É precisamente aqui que se recoloca o papel do professor na possível mudança e transformação das sociedades. No entanto, para que isso aconteça é necessário que os professores tenham um profundo conhecimento dos fins, objectivos e valores educacionais e dos seus fundamentos filosóficos e históricos (Shulman, 2004) e se conheçam a si próprios (Elbaz, 1988, citada por Sá-Chaves, 2002a), reflectindo de forma crítica sobre as suas próprias práticas curriculares, consciencializando-se das consequências sociais e éticas da sua intervenção nos alunos, e percebendo que as suas acções poderão ser geradoras de aprendizagens sociais relevantes que, à partida, poderiam não fazer parte das suas intenções. Estes aspectos remetem para o conceito de currículo oculto (Torres Santomé, 1995), que se prende com o ambiente e o clima organizacional da escola e da sala de aula e com os tipos de relação e de comunicação que se estabelecem nestes espaços, produtores de significados nem sempre explicitados, mas que devem ser objecto de atenção.

Contexto curricular/plano de estudos.

Ao nível do contexto curricular considera-se que a educação para a cidadania poderá ser promovida através de uma abordagem de natureza disciplinar e de natureza transdiciplinar.

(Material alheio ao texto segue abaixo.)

Lemma exec_distinct_ids (c : command T) s :
  distinct_ids s -> distinct_ids (exec c s).
Proof.
  intros Hs.
  destruct c as [C g|C| |self obj|self obj|self objs|self obj|self k];
    unfold exec.
  - by apply init_distinct_ids.
  - simpl. apply (distinct_ids_write s _ []); [done|constructor].
  - intros q b. simpl. rewrite lookup_fmap.
    destruct (_REGISTERS s !! q); simpl; [|done].
    intros [= <-]. constructor.
  - by apply insert_distinct_ids.
  - rewrite update_unfold. destruct (super_update self obj); [done|].
    destruct (_REGISTERS s !! _klass_qualname self) as [b|] eqn:Hb; [|done].
    simpl. apply distinct_ids_write; [done|].
    apply pydict_setitem_NoDup. by eapply Hs.
  - apply batch_update_preserves; [|done].
    intros obj s0. apply insert_distinct_ids.
  - rewrite remove_unfold.
    destruct (_REGISTERS s !! _klass_qualname self) as [b|] eqn:Hb; [|done].
    destruct (PyDict.getitem (_get_id self obj) b); [|done].
    simpl. apply distinct_ids_write; [done|].
    apply pydict_delitem_NoDup. by eapply Hs.
  - rewrite pop_unfold.
    destruct (_REGISTERS s !! _klass_qualname self) as [b|] eqn:Hb; [|done].
    destruct (PyDict.getitem k b); [|done].
    simpl. apply distinct_ids_write; [done|].
    apply pydict_delitem_NoDup. by eapply Hs.
Qed.

Lemma run_distinct_ids (cs : list (command T)) s :
  distinct_ids s -> distinct_ids (run cs s).
Proof.
  revert s. induction cs as [|c cs IH]; intros s Hs; [done|].
  simpl. apply IH. by apply exec_distinct_ids.
Qed.

Lemma initial_distinct_ids : distinct_ids (@initial_state T).
Proof. intros q b Hq. simpl in Hq. by rewrite lookup_empty in Hq. Qed.
Lemma invoke_run (c : Call) :
  invoke (new_FiveSimClient config) c net sent
  = (sent ++ [request_of config c], settle (net sent (request_of config c))).
Proof.
  destruct c; apply axios_get_run.
Qed.
End Invocation.

(** ** Substring tests *)

Lemma startsWith_spec (s search : string) :
  startsWith s search = true <-> exists rest, s = search +:+ rest.
Proof.
  revert s; induction search as [|a search IH]; intros s; simpl.
  - split; [intros _; exists s; reflexivity | reflexivity].
  - destruct s as [|b s]; simpl.
    + split; [discriminate | intros [rest H]; discriminate].
    + destruct (Ascii.eqb_spec a b) as [->|Hne].
      * rewrite IH. split; intros [rest H]; exists rest.
        -- now rewrite H.
        -- now inversion H.
      * split; [discriminate | intros [rest H]; simpl in H; injection H as Hab _; destruct (Hne (eq_sym Hab))].
Qed.

Lemma includes_spec (s search : string) :
  includes s search = true <-> exists pre post, s = pre +:+ search +:+ post.
Proof.
  induction s as [|c s IH]; simpl.
  - destruct (startsWith "" search) eqn:E.
    + apply startsWith_spec in E as [rest E].
      split; [intros _; exists EmptyString, rest; exact E | reflexivity].
    + split; [discriminate|].
      intros [pre [post H]]. destruct pre; simpl in H; [|discriminate].
      assert (startsWith "" search = true) as E'
        by (apply startsWith_spec; exists post; exact H).
      congruence.
  - destruct (startsWith (String c s) search) eqn:E.
    + apply startsWith_spec in E as [rest E].
      split; [intros _; exists EmptyString, rest; exact E | reflexivity].
    + rewrite IH. split.
      * intros [pre [post H]]. exists (String c pre), post. simpl. now rewrite H.
      * intros [pre [post H]]. destruct pre as [|c' pre]; simpl in H.
        -- assert (startsWith (String c s) search = true) as E'
             by (apply startsWith_spec; exists post; exact H).
           congruence.
        -- inversion H. exists pre, post. reflexivity.
Qed.
(** * libdatachannel: PeerConnection orchestration and the ICE transport adapter

    A shallow embedding of [peerconnection.cpp] and [icetransport.cpp].

    - C++ objects are records, [std::optional] and nullable [shared_ptr]
      members are [option], the channel registry ([mDataChannels]) is a
      finite map keyed by the [unsigned int] stream id.
    - Member functions of [PeerConnection] are computations in a small
      state/exception monad [M]: they read and update the object, may
      [throw], and emit the calls they make on their collaborators (the
      transports, the channels, the application callbacks) as a list of
      events, in program order.
    - What the external libraries answer (libnice, the DTLS and SCTP
      transports) is not decided by this code: every call takes the answers
      of that call as an [Env]. *)

From Stdlib Require Import ZArith Lia.
From Stdlib.Strings Require Import Byte.
From stdpp Require Import gmap strings list fin_maps.

Local Open Scope Z_scope.

(** ** Value objects of the description layer *)

(** [Description::Role].  The sources name [Active] and [ActPass]; [Passive]
    is the third role of the description layer. *)
Inductive Role := Active | Passive | ActPass.

#[global] Instance Role_eq_dec : EqDecision Role.
Proof. solve_decision. Defined.

(** [Description]: role, SDP body, optional fingerprint, optional SCTP port. *)
Record Description := {
  d_role : Role;
  d_sdp : string;
  d_fingerprint : option string;
  d_sctpPort : option Z
}.

Definition setFingerprint (fp : string) (d : Description) : Description :=
  {| d_role := d_role d; d_sdp := d_sdp d;
     d_fingerprint := Some fp; d_sctpPort := d_sctpPort d |}.

Definition setSctpPort (port : Z) (d : Description) : Description :=
  {| d_role := d_role d; d_sdp := d_sdp d;
     d_fingerprint := d_fingerprint d; d_sctpPort := Some port |}.

(** [Candidate]: candidate text tagged with a media-stream identifier. *)
Record Candidate := { c_candidate : string; c_mid : string }.

(** Modelled from the spec: the reliability policy of a channel
    (reliability.hpp is not among the sources), "ordered/unordered,
    retransmit limits -- opaque to the core".  The orchestrator only stores
    it in the channel. *)
Record Reliability := { unordered : bool; rexmit : Z }.

(** Modelled from the spec: the class of a message (message.hpp is not among
    the sources), "a message class (control vs. data)".  The code only tests
    for [Message::Control]. *)
Inductive MessageType := Control | Data.

#[global] Instance MessageType_eq_dec : EqDecision MessageType.
Proof. solve_decision. Defined.

(** A message: a byte vector with a class and a stream id ([unsigned int]). *)
Module Message.
Record t := { data : list byte; type : MessageType; stream : Z }.
Definition size (m : t) : Z := Z.of_nat (length (data m)).
End Message.

(** 32-bit [unsigned int] arithmetic. *)
Definition wrap32 (z : Z) : Z := z mod 2 ^ 32.

(** What the sources use of the description layer without defining it:
    the parsing constructor and string conversion of [Description], those of
    [Candidate], and the numeric value of [IceTransport::State::READY]. *)
Class Externals := {
  Description_parse : Role -> string -> Description;
  Description_string : Description -> string;
  Candidate_make : string -> string -> Candidate;
  Candidate_string : Candidate -> string;
  READY : Z
}.

Inductive exn :=
| runtime_error (what : string)
| logic_error (what : string).

(** The answers of the external libraries during one call. *)
Record Env := {
  nice_agent_new : bool;                    (* false: a null agent *)
  nice_agent_add_stream : Z;                (* the stream id, 0 on failure *)
  nice_agent_generate_local_sdp : string;
  nice_agent_parse_remote_sdp : string -> Z;
  nice_agent_gather_candidates : bool;
  nice_agent_parse_remote_candidate_sdp : string -> bool; (* false: null *)
  nice_agent_set_remote_candidates : Z;
  nice_agent_get_stream_name : string;
  IceTransport_mState : Z;                  (* the state a new session is in *)
  DtlsTransport_new : option exn;           (* what the constructor throws *)
  SctpTransport_new : option exn;           (* what the constructor throws *)
  SctpTransport_isReady : bool
}.

(** ** IceTransport (icetransport.cpp) *)

Module IceTransport.

Record t := { mRole : Role; mState : Z; mStreamId : Z }.

(** What a member function does besides computing its result: calls into
    the agent, and calls of the callbacks given at construction ([recv] is
    the delivery to the transport above). *)
Inductive Effect :=
| parse_remote_sdp (sdp : string)
| gather_candidates (streamId : Z)
| parse_remote_candidate_sdp (streamId : Z) (sdp : string)
| set_remote_candidates (streamId component : Z)
| nice_agent_send (streamId component : Z) (len : Z) (buf : list byte)
| recv (m : Message.t)
| candidateCallback (c : option Candidate)
| readyCallback.

Definition is_upcall (e : Effect) : bool :=
  match e with
  | candidateCallback _ | readyCallback | recv _ => true
  | _ => false
  end.

Section Methods.
Context `{X : Externals}.
Variable E : Env.

(** The constructor: the agent is created, one stream with one component is
    added.  (The selection of a STUN server among [config.servers] only
    configures the agent and is left out; a null main loop is not acted
    upon by the source.)  The state the object starts in is not set by the
    constructor. *)
Definition new (role : Role) : exn + t :=
  if negb (nice_agent_new E) then
    inl (runtime_error "Failed to create the nice agent")
  else
    let streamId := nice_agent_add_stream E in
    if streamId =? 0 then inl (runtime_error "Failed to add a stream")
    else inr {| mRole := role; mState := IceTransport_mState E;
                mStreamId := streamId |}.

Definition role (ice : t) : Role := mRole ice.

Definition state (ice : t) : Z := mState ice.

Definition getLocalDescription (ice : t) : Description :=
  Description_parse (mRole ice) (nice_agent_generate_local_sdp E).

Definition setRemoteDescription (ice : t) (description : Description)
  : list Effect * option exn :=
  let sdp := Description_string description in
  ([parse_remote_sdp sdp],
   if nice_agent_parse_remote_sdp E sdp =? 0 then None
   else Some (runtime_error "Unable to parse remote SDP")).

Definition gatherLocalCandidates (ice : t) : list Effect * option exn :=
  ([gather_candidates (mStreamId ice)],
   if nice_agent_gather_candidates E then None
   else Some (runtime_error "Unable to gather local ICE candidates")).

Definition addRemoteCandidate (ice : t) (candidate : Candidate)
  : list Effect * bool :=
  let sdp := Candidate_string candidate in
  if negb (nice_agent_parse_remote_candidate_sdp E sdp) then
    ([parse_remote_candidate_sdp (mStreamId ice) sdp], false)
  else
    let ret := nice_agent_set_remote_candidates E in
    ([parse_remote_candidate_sdp (mStreamId ice) sdp;
      set_remote_candidates (mStreamId ice) 1],
     0 <? ret).

Definition outgoing (ice : t) (message : Message.t) : list Effect :=
  [nice_agent_send (mStreamId ice) 1 (Message.size message)
     (Message.data message)].

Definition send (ice : t) (message : Message.t) : list Effect * bool :=
  if mStreamId ice =? 0 then ([], false)
  else (outgoing ice message, true).

Definition incoming (ice : t) (message : Message.t) : list Effect :=
  [recv message].

Definition getStreamName (ice : t) : string :=
  nice_agent_get_stream_name E.

Definition processCandidate (ice : t) (candidate : string) : list Effect :=
  [candidateCallback (Some (Candidate_make candidate (getStreamName ice)))].

Definition processGatheringDone (ice : t) : list Effect :=
  [candidateCallback None].

Definition changeState (ice : t) (state : Z) : t * list Effect :=
  let ice' := {| mRole := mRole ice; mState := state;
                 mStreamId := mStreamId ice |} in
  (ice', if mState ice' =? READY then [readyCallback] else []).

End Methods.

Subjacente a uma abordagem de natureza disciplinar emerge a ideia de que a educação para a cidadania pode ser promovida através de uma disciplina autónoma com um programa próprio. No entanto, considera-se que também poderá dizer respeito a um momento curricular específico com carácter regular, que pode não ser necessariamente

uma disciplina, como por exemplo, é o caso da assembleia de turma. Com efeito, a assembleia de turma diz respeito a uma estratégia curricular de gestão de sala de aula, através da qual “a turma, colegialmente, planeia, acompanha, regula, analisa, orienta e gere as aprendizagens” (Niza, 1998: 89) e se discutem e encontram soluções de forma cooperativa para os problemas e comportamentos dos aluno individualmente e da turma enquanto colectivo.

Por outro lado, uma vez que a maior parte do tempo vivido pelos alunos na escola é dedicado às disciplinas curriculares será importante que se invista nelas com o intuito de através delas, e de forma articulada, se possa promover o desenvolvimento de saberes, de valores, de atitudes e de competências fundamentais para o exercício de uma cidadania sustentada, aspecto este que remete para um abordagem de natureza transdisciplinar. Como é óbvio, isso implica que se invista e se aprofunde o conhecimento acerca da formação de professores dessas áreas disciplinares, formados segundo outras concepções e abordagens curriculares alternativas à racionalidade técnica, linear e centrada nas literacias elementares que, embora muito importantes, não são por si só suficientes numa perspectiva de desenvolvimento humano integral.